**Exercise:** Go through each line of the records below and count those with the word "leaves"; give only the total.
START Records shown
(* ===== verification/AgentShutdown.v ===== *)
(** * AgentShutdown
    The end of [main] ([can_agent/main.cc]): a signal clears [run_flag] and stops
    the io_context; the block's objects are destroyed in the reverse order of
    their declaration, first the server, then the io_context with its pending
    operations; the receiving thread finishes its turn and is joined; the queue
    [ppq], which was declared first, goes last, and with it the listeners and
    the sessions bound to them. *)

From Stdlib Require Import ZArith Lia.
From Stdlib Require Import Strings.Byte.
From stdpp Require Import base numbers list option gmap fin_maps strings.
From S2P Require Import Prelude UsbCan HexCodec NetClientProps CallbackList CallbackListFacts CallbackDispatch EventQueue EventQueueFacts Agent AgentFacts AgentProps AgentThreads AgentInterleaving AgentTurn.

(** ** Destruction *)

(** [~Server]: the session that waits for a client goes *)
Definition Server_dtor (pins : list positive) (a : agent) : agent :=
  let a1 := mk_agent (ppq a) (sessions a) (next_id a) (accepting a) None [] in
  match session_ a with Some k => release pins k a1 | None => a1 end.
(** [~io_context]: every pending handler is destroyed, and with it its
    [shared_ptr]; a session nobody else owns is destroyed while the services
    still exist *)
Definition io_context_dtor (pins : list positive) (a : agent) : agent :=
  collect pins (mk_agent (ppq a) (set_pending NoOp <$> sessions a) (next_id a) false (session_ a) (session_pool_ a)).
(** the end of the [try] block *)
Definition scope_exit (t : threads) : threads :=
  let pins := held (pc t) in
  mk_threads (io_context_dtor pins (Server_dtor pins (shared t))) (locals t) (pc t).

(** The services of the io_context are deleted: a session that is destroyed now
    destroys its [socket_] and its [deadline_] on services that no longer
    exist. *)
Definition sessions_end (before after : agent) : outcome agent :=
  if bool_decide (dom (sessions after) = dom (sessions before)) then Ret after
  else UB "socket_ outlives its io_context".
(** a step of the receiving thread after that *)
Definition late_step (inp : report) (t : threads) : outcome threads :=
  t' ← rx_step inp t;
  a ← sessions_end (shared t) (shared t');
  Ret (mk_threads a (locals t') (pc t')).
Fixpoint late_run (inps : list report) (t : threads) : outcome threads :=
  match inps with
  | [] => Ret t
  | inp :: inps => t1 ← late_step inp t; late_run inps t1
  end.
(** [pub_thd.join()]: the loop tests [runFlag] before it receives *)
Definition join (t : threads) : outcome agent :=
  match pc t with AtReceive => Ret (shared t) | _ => Blocked end.
(** [~eventpp_queue_t]: all nodes are freed *)
Definition ppq_dtor (a : agent) : outcome agent :=
  sessions_end a (collect [] (set_ppq (set_listeners ∅ (ppq a)) a)).
(** * hot-coffee: the order service's inventory reservation and closing flow

    A shallow embedding of [internal/service] (the order service:
    [ValidateOrder], [ValidateOrderItems], [AddOrder], [UpdateOrder],
    [DeleteOrder], [CloseOrder], [IsInventorySufficient],
    [ReduceIngredients]) over an in-memory model of the three repositories
    of [internal/dal].

    Quantities of stock are Go [float64] values; they are modelled by the
    kernel's IEEE 754 binary64 floats ([PrimFloat]), each operation rounded
    on its own.  Order line quantities are Go [int] values, modelled in [Z].
    Go maps are [gmap]s keyed by strings. *)

From Stdlib Require Import ZArith Floats.
From stdpp Require Import gmap strings list.

Local Open Scope Z_scope.

(** ** models *)

(** Modelled from the spec: the [models] package is not among the sources;
    the records carry the fields the service reads and writes
    (an order line, an order, a recipe line, a menu item, a stock record). *)
Module OrderItem.
Record t := mk { ProductID : string; Quantity : Z }.
End OrderItem.

Module Order.
Record t := mk {
  ID : string;
  CustomerName : string;
  Status : string;
  CreatedAt : string;
  Items : list OrderItem.t
}.
Definition with_ID (o : t) (id : string) : t :=
  mk id (CustomerName o) (Status o) (CreatedAt o) (Items o).
Definition with_Status (o : t) (st : string) : t :=
  mk (ID o) (CustomerName o) st (CreatedAt o) (Items o).
Definition with_CreatedAt (o : t) (ts : string) : t :=
  mk (ID o) (CustomerName o) (Status o) ts (Items o).
End Order.

Module MenuItemIngredient.
Record t := mk { IngredientID : string; Quantity : float }.
End MenuItemIngredient.

Module MenuItem.
Record t := mk { ID : string; Ingredients : list MenuItemIngredient.t }.
End MenuItem.

Module InventoryItem.
Record t := mk {
  IngredientID : string;
  Name : string;
  Quantity : float;
  Unit : string
}.
Definition with_Quantity (i : t) (q : float) : t :=
  mk (IngredientID i) (Name i) q (Unit i).
End InventoryItem.

(** The sentinel errors of the service, and the not-found and duplicate
    answers of the repositories. *)
Inductive error : Set :=
  | ErrNotValidOrderID
  | ErrNotValidOrderCustomerName
  | ErrNotValidOrderItems
  | ErrNotValidIngredientID
  | ErrDuplicateOrderItems
  | ErrNotValidQuantity
  | ErrNotValidStatusField
  | ErrNotValidCreatedAt
  | ErrNotUniqueOrder
  | ErrOrderProductNotFound
  | ErrInventoryItemNotFound
  | ErrNotEnoughInventoryQuantity
  | ErrOrderNotFound
  | ErrMenuItemNotFound
  | ErrDuplicateID.

Global Instance error_eq_dec : EqDecision error.
Proof. solve_decision. Defined.

Inductive result (A : Type) : Type :=
  | Ok (a : A)
  | Err (e : error).
Arguments Ok {A} a.
Arguments Err {A} e.

(** ** Go primitives *)

(** [float64(n)] for an integer [n]: the nearest binary64 value, ties to
    even. *)
Definition float64 (n : Z) : float :=
  SF2Prim (binary_normalize prec emax n 0 false).

(** [strings.Contains(s, substr)]. *)
Definition strings_Contains (s substr : string) : bool :=
  match String.index 0 substr s with
  | Some _ => true
  | None => false
  end.

(** ** The repositories, in memory *)

Record Store := mkStore {
  orders : list Order.t;
  menu : list MenuItem.t;
  inventory : list InventoryItem.t
}.

(** A call of the service: it reads and writes the stores and returns a
    value or an error.  What was written before an error stays written. *)
Definition M (A : Type) : Type := Store -> result A * Store.

Definition ret {A} (a : A) : M A := fun s => (Ok a, s).
Definition fail {A} (e : error) : M A := fun s => (Err e, s).
Definition bind {A B} (m : M A) (f : A -> M B) : M B :=
  fun s =>
    match m s with
    | (Ok a, s') => f a s'
    | (Err e, s') => (Err e, s')
    end.

Declare Scope svc_scope.
Delimit Scope svc_scope with svc.
Notation "'let*' x := m 'in' k" := (bind m (fun x => k))
  (at level 10, x name, m at level 100, k at level 200) : svc_scope.
Notation "'do*' m 'in' k" := (bind m (fun _ => k))
  (at level 10, m at level 100, k at level 200) : svc_scope.
Local Open Scope svc_scope.

(** A [for ... range] loop whose body may return an error, threading the
    loop's local variables [a]. *)
Fixpoint rangeM {A B} (body : A -> B -> M A) (a : A) (l : list B) : M A :=
  match l with
  | [] => ret a
  | x :: l' => let* a' := body a x in rangeM body a' l'
  end.

(** The same loop when the body touches no repository. *)
Fixpoint range {A B} (body : A -> B -> result A) (a : A) (l : list B)
  : result A :=
  match l with
  | [] => Ok a
  | x :: l' =>
      match body a x with
      | Ok a' => range body a' l'
      | Err e => Err e
      end
  end.

Definition lift {A} (r : result A) : M A := fun s => (r, s).

(** Modelled from the spec: the order store of [internal/dal] is not among
    the sources; [getAllOrders], [getOrder(id)], [createOrder],
    [rewriteOrder(id, Order)] and [deleteOrder(id)] of the spec's external
    interfaces, over the list of stored orders. *)
Module OrderRepository.
Definition has_id (id : string) (o : Order.t) : bool :=
  String.eqb (Order.ID o) id.

Definition OrderExists (order : Order.t) : M bool :=
  fun s => (Ok (existsb (has_id (Order.ID order)) (orders s)), s).
Lemma pgidx_inj p q : valid_page p → valid_page q → pgidx p = pgidx q → p = q.
Proof.
  intros (Hp & Hpa & _) (Hq & Hqa & _) Heq. unfold pgidx, PGSHIFT in Heq.
  rewrite !Z.shiftr_div_pow2 in Heq by lia. change (2 ^ 12) with 4096 in Heq.
  assert (V2P p mod 4096 = V2P q mod 4096) as Hm.
  { pose proof (V2P_mod_PGSIZE p Hp) as H1. pose proof (V2P_mod_PGSIZE q Hq) as H2.
    unfold PGSIZE in *. rewrite H1, H2.
    rewrite (Zminus_mod p), (Zminus_mod q), Hpa, Hqa. done. }
  assert (V2P p = V2P q) as HV.
  { rewrite (Z.div_mod (V2P p) 4096), (Z.div_mod (V2P q) 4096) by lia.
    by rewrite Heq, Hm. }
  unfold V2P in HV. rewrite (u32_id p), (u32_id q) in HV by done.
  unfold u32 in HV.
  pose proof (Z.div_mod (p - KERNBASE) (2 ^ 32)).
  pose proof (Z.div_mod (q - KERNBASE) (2 ^ 32)). lia.
Qed.

Lemma chain_null m l : chain m 0 l → l = [].
Proof. inversion 1; congruence. Qed.

Lemma chain_head m h p l :
  chain m h (p :: l) → h = p ∧ p ≠ 0 ∧ chain m (load32 m p) l.
Proof. inversion 1; subst; auto. Qed.

Lemma chain_nonnull m h l : chain m h l → h ≠ 0 → ∃ l', l = h :: l'.
Proof. destruct 1; [congruence | eauto]. Qed.

Lemma chain_det m h l l' : chain m h l → chain m h l' → l = l'.
Proof.
  intros H. revert l'. induction H as [|p l Hp _ IH]; intros l' H'.
  - symmetry. by eapply chain_null.
  - inversion H'; subst; [congruence|]. f_equal. by apply IH.
Qed.
(** C3, as the code has it. Every inbound or outbound request, whatever its
    quantity, first logs the CSV files, pushes the live pair on the undo
    stack and clears the redo stack.  Only then is the quantity converted,
    and it is never compared with zero: without an integer the call raises
    and leaves journal and inventory as they were; with an integer, positive
    or not, the apply receives it as it is and the request is committed
    exactly when the apply accepts it. *)
Theorem quantity_is_not_validated (st : State) (a : Action) :
  is_transaction a = true →
  (∃ stamp, log_stamp a = Some stamp ∧
     log_folder (step st a)
       = <[stamp := (csv_transactions st, csv_inventory st)]> (log_folder st)) ∧
  undo_stack (step st a) = (df_transactions st, df_inventory st) :: undo_stack st ∧
  redo_stack (step st a) = [] ∧
  match ledger_apply st a with
  | None =>
      snd (exec st a) = Raise "TypeError" ∧
      df_transactions (step st a) = df_transactions st ∧
      df_inventory (step st a) = df_inventory st
  | Some (st1, (ok, msg)) =>
      committed st a = ok ∧
      df_inventory (step st a) = df_inventory st1 ∧
      df_transactions (step st a) = df_transactions st ++ (if ok then record_of a else [])
  end.
Proof.
  intros Ha.
  destruct (transaction_effect st a EmptyString Ha) as (Hj & _ & Hu & Hr).
  split; [|split; [exact Hu|split; [exact Hr|]]].
  - destruct a as [clk req|clk req| |]; try discriminate;
      exists (t_log clk); (split; [reflexivity|]).
    + unfold step, exec, add_inbound, py_int; open_upload.
      destruct (quantity req) as [q|]; [|reflexivity].
      rewrite update_inventory_inbound. reflexivity.
    + unfold step, exec, add_outbound, py_int; open_upload.
      destruct (quantity req) as [q|]; [|reflexivity].
      rewrite update_inventory_outbound, find_item_begin.
      destruct (find_item (item req) (df_inventory st)) as [[idx row]|];
        [destruct (inv_stock row - q <? 0)|]; reflexivity.
  - destruct a as [clk req|clk req| |]; try discriminate.
    + unfold ledger_apply, before_apply, step, exec, committed, record_of, add_inbound, py_int; open_upload.
      destruct (quantity req) as [q|]; [|repeat split].
      cbn [fmap option_fmap option_map]. rewrite update_inventory_inbound.
      cbn [fst snd negb]. rewrite String.eqb_refl. repeat split.
    + unfold ledger_apply, before_apply, step, exec, committed, record_of, add_outbound, py_int; open_upload.
      destruct (quantity req) as [q|]; [|repeat split].
      cbn [fmap option_fmap option_map].
      rewrite update_inventory_outbound, find_item_begin.
      destruct (find_item (item req) (df_inventory st)) as [[idx row]|];
        [destruct (inv_stock row - q <? 0)|]; cbn [fst snd negb].
      * rewrite negative_stock_is_no_success. cbn. rewrite app_nil_r. repeat split.
      * rewrite String.eqb_refl. repeat split.
      * rewrite unknown_item_is_no_success. cbn. rewrite app_nil_r. repeat split.
Qed.

Lemma quantity_is_not_validated_witness :
  is_transaction (Inbound clock2 (widget (Some 0))) = true ∧
  undo_stack (step stocked_state (Inbound clock2 (widget (Some 0))))
    = (df_transactions stocked_state, df_inventory stocked_state)
      :: undo_stack stocked_state.
Proof.
  split; [reflexivity|].
  exact (proj1 (proj2 (quantity_is_not_validated stocked_state
                         (Inbound clock2 (widget (Some 0))) eq_refl))).
Defined.

(** C3, as the claim words it, fails: after an undo, an inbound request with
    quantity -5 is not rejected.  The files are logged, a snapshot is pushed,
    the redo stack is cleared, the journal gains a row and the inventory a
    row with quantity -5. *)
Lemma negative_quantity_is_processed :
  quantity (widget (Some (-5))) = Some (-5) ∧
  snd (add_inbound clock2 (widget (Some (-5))) undone_state) = Return msg_inbound_ok ∧
  log_folder undone_state !! t_log clock2 = None ∧
  log_folder (fst (add_inbound clock2 (widget (Some (-5))) undone_state)) !! t_log clock2
    = Some (Saved [], Saved []) ∧
  undo_stack undone_state = [] ∧
  undo_stack (fst (add_inbound clock2 (widget (Some (-5))) undone_state)) = [([], [])] ∧
  redo_stack undone_state ≠ [] ∧
  redo_stack (fst (add_inbound clock2 (widget (Some (-5))) undone_state)) = [] ∧
  df_transactions undone_state = [] ∧
  length (df_transactions (fst (add_inbound clock2 (widget (Some (-5))) undone_state)))
    = 1%nat ∧
  df_inventory undone_state = [] ∧
  stock_of "widget" (df_inventory (fst (add_inbound clock2 (widget (Some (-5))) undone_state)))
    = Some (-5).
Proof. vm_compute. repeat split. discriminate. Qed.

(** * Further properties of the code *)

(** ** The CSV files and the log folder *)

(** A request that is not committed leaves both live tables as they were. *)
Lemma uncommitted_tables (st : State) (a : Action) :
  is_transaction a = true → committed st a = false → tables (step st a) = tables st.
Proof.
  destruct a as [clk req|clk req| |]; try discriminate; intros _.
  - unfold step, exec, committed, add_inbound, py_int; open_upload.
    destruct (quantity req) as [q|]; [|reflexivity].
    rewrite update_inventory_inbound. cbn [fst snd negb].
    rewrite String.eqb_refl. discriminate.
  - unfold step, exec, committed, add_outbound, py_int; open_upload.
    destruct (quantity req) as [q|]; [|reflexivity].
    rewrite update_inventory_outbound, find_item_begin.
    destruct (find_item (item req) (df_inventory st)) as [[idx row]|];
      [destruct (inv_stock row - q <? 0)|]; cbn [fst snd negb];
      try reflexivity.
    rewrite String.eqb_refl. discriminate.
Qed.

(** One operation either saves both tables, or changes no table and, unless
    it saves an upload under the name of a CSV file, no CSV file. *)
Lemma step_files (st : State) (a : Action) :
  synced (step st a) ∨
  (tables (step st a) = tables st ∧
   (overwrites_csv a = false →
    csv_transactions (step st a) = csv_transactions st ∧
    csv_inventory (step st a) = csv_inventory st)).
Proof.
  destruct a as [clk req|clk req| |].
  - unfold step, exec, add_inbound, py_int; open_upload.
    destruct (quantity req) as [q|]; [|right; repeat split].
    rewrite update_inventory_inbound. left. split; reflexivity.
  - assert (Hfiles : overwrites_csv (Outbound clk req) = false →
              csv_transactions (save_upload (image req) (begin_transaction clk st))
                = csv_transactions st ∧
              csv_inventory (save_upload (image req) (begin_transaction clk st))
                = csv_inventory st).
    { intros Hsafe.
      exact (save_upload_keeps_csv _ clk req (begin_transaction clk st)
               (or_intror eq_refl) Hsafe). }
    unfold step, exec, add_outbound, py_int; open_upload.
    destruct (quantity req) as [q|]; [|right; repeat split].
    rewrite update_inventory_outbound, find_item_begin.
    destruct (find_item (item req) (df_inventory st)) as [[idx row]|];
      [destruct (inv_stock row - q <? 0)|]; cbn [fst snd negb].
    + right. split; [reflexivity | exact Hfiles].
    + left. split; reflexivity.
    + right. split; [reflexivity | exact Hfiles].
  - unfold step, exec, undo_action.
    destruct (undo_stack st) as [|[j i] rest];
      [right; repeat split | left; split; reflexivity].
  - unfold step, exec, redo_action.
    destruct (redo_stack st) as [|[j i] rest];
      [right; repeat split | left; split; reflexivity].
Qed.

Lemma step_synced (st : State) (a : Action) :
  overwrites_csv a = false → synced st → synced (step st a).
Proof.
  intros Hsafe [Ht Hi].
  destruct (step_files st a) as [Hs|[Htab Hfiles]]; [exact Hs|].
  destruct (Hfiles Hsafe) as [Hct Hci].
  assert (Hj : df_transactions (step st a) = df_transactions st)
    by exact (f_equal fst Htab).
  assert (Hv : df_inventory (step st a) = df_inventory st)
    by exact (f_equal snd Htab).
  split; congruence.
Qed.

(** A committed request saves both tables after it has saved its upload. *)
Lemma committed_saves (st : State) (a : Action) :
  committed st a = true → synced (step st a).
Proof.
  intros Hc. destruct (step_files st a) as [Hs|[Htab _]]; [exact Hs|].
  assert (Ha : is_transaction a = true) by (destruct a; auto).
  destruct (transaction_effect st a EmptyString Ha) as (Hj & _).
  rewrite Hc in Hj. apply (f_equal fst) in Htab. cbn in Htab.
  rewrite Htab in Hj. apply (f_equal length) in Hj.
  rewrite length_app in Hj. destruct a; try discriminate; cbn in Hj; lia.
Qed.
END Records shown
**Task result:** 2